Decoupled Computation and Communication: Communication (data transfer) and computation (GEMM, etc.) are explicitly separated and can be performed by different SMs (Streaming Multiprocessors) or different parts of the same kernel.
Fine-grained Overlapping: By organizing work around tiles, we can achieve fine-grained overlapping where computation on tiles that are already available can proceed while other tiles are still being transferred.

Core Semantic Concepts

Producer-Consumer Model

Triton-distributed uses a producer-consumer model for overlapping computation with communication:

Producer: Responsible for data transfer (e.g., AllGather, All-to-All). The producer copies data to a shared buffer and signals when each tile is ready.
Consumer: Responsible for computation (e.g., GEMM). The consumer waits for tiles to be ready, then computes on them immediately.

# Producer: Transfer data and signal
@triton_dist.jit
def producer_kernel(...):
    # Transfer tile to shared buffer
    tl.store(remote_buffer_ptr + tile_offset, data)
    # Signal that tile is ready
    dl.notify(signal_ptr, peer_rank, signal=tile_id, sig_op="set")

# Consumer: Wait for data and compute
@triton_dist.jit
def consumer_kernel(...):
    # Wait for tile to be ready
    token = dl.wait(signal_ptr + tile_id, 1, "gpu", "acquire")
    # Consume token to establish data dependency
    data_ptr = dl.consume_token(data_ptr, token)
    # Now safe to compute on the tile
    result = compute(tl.load(data_ptr))

Signal-Based Synchronization

The synchronization model is based on signals rather than barriers:

wait(ptr, n, scope, semantic): Wait until n signals at ptr reach expected values
notify(ptr, rank, signal, sig_op): Send a signal to a specific rank
consume_token(value, token): Establish data dependency between wait and memory access

Key Insight: Unlike global barriers that synchronize all ranks, signal-based synchronization allows fine-grained tile-level coordination.
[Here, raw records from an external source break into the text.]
(* ===== verification/PsInterpreterSpec.v ===== *)
(** * Calculator functions: the interpreter computes the specification

    The stack of the interpreter holds the numbers of the values that the
    specification has on its stack, operator by operator. *)
From stdpp Require Import list.
From Stdlib Require Import SpecFloat.
From S2P Require Import Prelude Number64 FloatLaws PsParser PsTree PsCompiler PsInterpreter PsSpec PsSimplify.
Local Open Scope js_scope.

(** ** Stacks *)

(** The machine's stack, from the bottom. *)
Definition contains (s : Interp) (numbers : list float) : Prop :=
  isp s = len numbers /\ length (istack s) = MAX_STACK_SIZE /\ take (length numbers) (istack s) = numbers.
Definition holds (s : Interp) (vs : list jsval) : Prop := contains s (map to_num (rev vs)).

Lemma contains_length s l : contains s l -> (length l <= MAX_STACK_SIZE)%nat.
Proof. intros (_ & Hl & Ht). rewrite <- Ht, length_take. lia. Qed.

Lemma contains_slot s l i x : contains s l -> l !! i = Some x -> slot (istack s) (Z.of_nat i) = x.
Proof.
  intros (_ & _ & Ht) Hi. unfold slot. rewrite arr_get_nat. rewrite <- Ht in Hi.
  assert (i < length l)%nat by (apply lookup_lt_Some in Hi; rewrite length_take in Hi; lia).
  rewrite lookup_take in Hi. destruct (decide _); [by rewrite Hi|done].
Qed.

Lemma contains_set s l x : contains s l -> (length l < MAX_STACK_SIZE)%nat ->
  contains (mkInterp (arr_set (istack s) (len l) x) (len l + 1)) (l ++ [x]).
Proof.
  intros (Hs & Hl & Ht) Hlt. split; [cbn; rewrite len_app; done|]. cbn [istack]. unfold arr_set, len.
  rewrite (proj2 (Z.ltb_ge _ _)), Nat2Z.id by lia. split; [by rewrite length_insert|].
  rewrite length_app, Nat.add_1_r. rewrite (take_S_r _ _ x) by (apply list_lookup_insert_eq; lia).
  f_equal. rewrite take_insert_ge by done. exact Ht.
Qed.

Section Steps.
Context `{MathLib}.

(** From a stack to another one. *)
Definition steps (vs vs' : list jsval) (m : M Interp unit) : Prop :=
  forall s, holds s vs -> exists s', m s = (Ok tt, s') /\ holds s' vs'.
This enables:

Different tiles to proceed independently
Maximum overlapping between communication and computation
Avoiding the “straggler effect” where slow ranks block everyone

Memory Scope and Ordering

Triton-distributed provides explicit control over memory scope and ordering:

Scope:

"gpu": Synchronization visible only within the same GPU
"sys": Synchronization visible across the entire system (multiple GPUs/nodes)

Semantic:

"acquire": Ensures all previous writes by other threads are visible after the wait
"release": Ensures all previous writes by this thread are visible to other threads

Symmetric Memory Model

Triton-distributed uses symmetric memory (NVSHMEM/ROCSHMEM) for cross-rank communication:

All ranks allocate memory at the same virtual address
symm_at(ptr, rank): Maps a local pointer to the corresponding address on another rank
Enables direct load/store across ranks without explicit send/receive

# Access remote rank's memory directly
remote_ptr = dl.symm_at(local_ptr, peer_rank)
tl.store(remote_ptr + offset, data)  # Write to peer's memory

Kernel Design Patterns

AllGather + GEMM Overlapping

Time →
┌─────────────────────────────────────────────────────────────┐
│ Producer (AllGather)                                         │
│ [Tile 0] → [Tile 1] → [Tile 2] → [Tile 3] → ...             │
│    ↓          ↓          ↓          ↓                        │
│  signal    signal     signal     signal                      │
│    ↓          ↓          ↓          ↓                        │
│ Consumer (GEMM)                                              │
│         [Tile 0] → [Tile 1] → [Tile 2] → [Tile 3] → ...     │
└─────────────────────────────────────────────────────────────┘

Producer transfers tiles from other ranks via AllGather
After each tile transfer completes, producer signals the consumer
Consumer waits for each tile, then immediately starts GEMM computation
Computation and communication overlap, hiding communication latency

GEMM + ReduceScatter Overlapping

Time →
┌─────────────────────────────────────────────────────────────┐
│ Producer (GEMM)                                              │
│ [Tile 0] → [Tile 1] → [Tile 2] → [Tile 3] → ...             │
│    ↓          ↓          ↓          ↓                        │
│  signal    signal     signal     signal                      │
│    ↓          ↓          ↓          ↓                        │
│ Consumer (ReduceScatter)                                     │
│         [Tile 0] → [Tile 1] → [Tile 2] → [Tile 3] → ...     │
└─────────────────────────────────────────────────────────────┘

Producer (GEMM) computes output tiles
After each tile is computed, producer signals the consumer
Consumer (ReduceScatter) waits for tiles and performs reduction + scatter
Communication happens as computation produces results, maximizing overlap

Threadblock Swizzling

To maximize overlap and minimize synchronization, Triton-distributed uses threadblock swizzling:

# Swizzle tile assignment so each rank starts with its local data
pid_m = (pid_m + rank * tiles_per_rank) % total_tiles

This ensures:

Each rank starts computing on locally available data (no wait needed)
By the time a rank needs remote data, it’s likely already transferred
Reduces synchronization overhead and improves cache efficiency

Token-Based Data Dependency

The consume_token primitive establishes explicit data dependencies:

# Without consume_token: compiler might reorder load before wait
token = dl.wait(signal_ptr, 1, "gpu", "acquire")
data = tl.load(data_ptr)  # BUG: might execute before wait!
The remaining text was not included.